Multi-layer Profit Sharing and Innovation

Filippo Belloc (University of Siena)

Abstract : In this paper, we measure whether contractual profit sharing (PS) influences firm innovation and, if yes, how. We disentangle PS effects for different and possibly conflicting interest groups within the firm. We exploit the fact that PS schemes rarely cover the workers all together, but more often than not are used at some layer in the corporate hierarchy and not at others. Based on the analysis of a representative sample of Italian firms, the key contribution of the study is to show that the structure of PS plans matters significantly for innovation. While PS for managers is associated with little or no improvement in innovation activity, PS for non-managers spurs the probability of observing innovation by about 5% to 15%. This may reflect different discount factors of employees at different firm layers. We also document how PS effects, particularly for non-managers, change depending on other firm level variables, such as size, unionization, the span of managerial control and some characteristics of the workforce. Policy implications are discussed.

Innovation in the U.s. Government

Joshua Bruce (University of Illinois)
John de Figueiredo (Duke University)

Abstract : This paper examines the U.S. government’s intramural research and development efforts over a 40-year period, drawing together multiple human capital, government spending, and patent datasets. The U.S. Federal Government innovates along four dimensions: technological, organizational, regulatory, and policy. After discussing these dimensions, the paper focuses on the inputs to and outputs of government intramural technological innovation. We measure innovative effort and results by accounting for the government scientists and dollars committed to R&D and patents created with government involvement.

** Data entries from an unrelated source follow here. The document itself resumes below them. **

(* ===== verification/GoFloat.v ===== *)
(** * Floating point

    Go's [float64] as the executable IEEE 754 specification of the Standard
    Library, with the comparisons the code makes: a comparison with a NaN is
    false. *)

From Stdlib Require Export Floats.SpecFloat.
From S2P Require Import Prelude.

Abbreviation float64 := spec_float.

(** [float64(z)]: correctly rounded conversion. *)
Definition float64_of_Z (z : Z) : float64 := binary_normalize 53 1024 z 0 false.

Definition f_div (x y : float64) : float64 := SFdiv 53 1024 x y.
Definition f_lt (x y : float64) : bool := SFltb x y.
Definition f_ge (x y : float64) : bool := SFleb y x.
Definition f_gt (x y : float64) : bool := SFltb y x.

Definition f_zero : float64 := S754_zero false.
Definition f_one : float64 := float64_of_Z 1.

(** [float64(d.Nanoseconds()) / 1e6] *)
Definition duration_ms (ns : Z) : float64 := f_div (float64_of_Z ns) (float64_of_Z 1000000).

#[export] Instance float64_eq_dec : EqDecision float64.
Proof. solve_decision. Defined.

Example half_ms : duration_ms 500000 = f_div f_one (float64_of_Z 2).
Proof. vm_compute. reflexivity. Qed.

Example half_lt_one : f_lt (duration_ms 500000) f_one = true.
Proof. vm_compute. reflexivity. Qed.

Overall, we show that intramural innovations, measured by government-assigned patents, are slightly more original and general, but less cited, than patents awarded to private-sector companies and extramural organizations patenting in the same technology classes. The majority of the 200,000 federal government scientists work at the Department of Defense, the Department of Energy, and NASA, and are largely in physical science and engineering occupations; the scientific expertise of other agencies is heavily weighted toward mathematics, social sciences, and data analytics. As these latter disciplines’ innovative outputs are less readily catalogued with patents, measuring total government innovative output with government-assigned patents is likely to over-emphasize innovations in engineering and physical sciences while under-reporting intramural innovations in other disciplines. We discuss the implications of our findings for both public- and private-sector innovation efforts and pose questions for future research.

Information, Beliefs and Resource Allocation in Competitive Markets: the Impact of It and Big Data on Smes

Jose E. Galdon-Sanchez (Universidad Publica de Navarra)
Ricard Gil (Queen's University)
Guillermo Uriz-Uharte (University College London)

Abstract : Technology may improve communication and coordination of resources within firms, but it may also provide information about the firms’ competitive environment. While the existing literature has focused on the former, using large corporations as empirical context, the study of the latter is scant. We fill this gap in the literature by evaluating the impact of a “big data” information technology diffused by a large Spanish bank among its small and medium-size business customers. Using proprietary data on credit card transaction information, we show that technology adoption increases establishment revenue by 9%. The main mechanism behind this result appears to be the information technology prompting establishments to target existing, yet unexploited, business opportunities. Consistent with this mechanism, we find that adopting establishments increase their sales to underserved customer segments. Not only they increase their number of customers, their new customers also come from underrepresented geographic areas and gender-age groups in their customer portfolio prior to adoption. Our evidence also suggests that establishments improve their resource allocation efficiency upon technology adoption.

How Innovating Firms Manage Knowledge Leakage: a Natural Experiment on Worker Mobility

Hyo Kang (University of Southern California)
Wyatt Lee (University of Toronto)

Abstract : Innovating firms face a risk of knowledge leakage as their workers can exit employment to join competitors. We study worker mobility as the key mechanism through which firms decide on strategies to protect innovation outputs. Our empirical analysis exploits a 1998 court case decision whereby the California Courts of Appeal ruled that out-of-state non-compete agreements are not enforceable in California. Consequently, non-California firms faced a loophole in the enforcement of non-competes for their previously bound workers. When facing the higher mobility of existing workers, firms strategically increase patent filings as a means of knowledge protection. Further tests support our theoretical account that worker mobility plays a crucial role in patenting decisions. The importance of worker mobility and leakage-by-leaving problem has significant scholarly and managerial implications.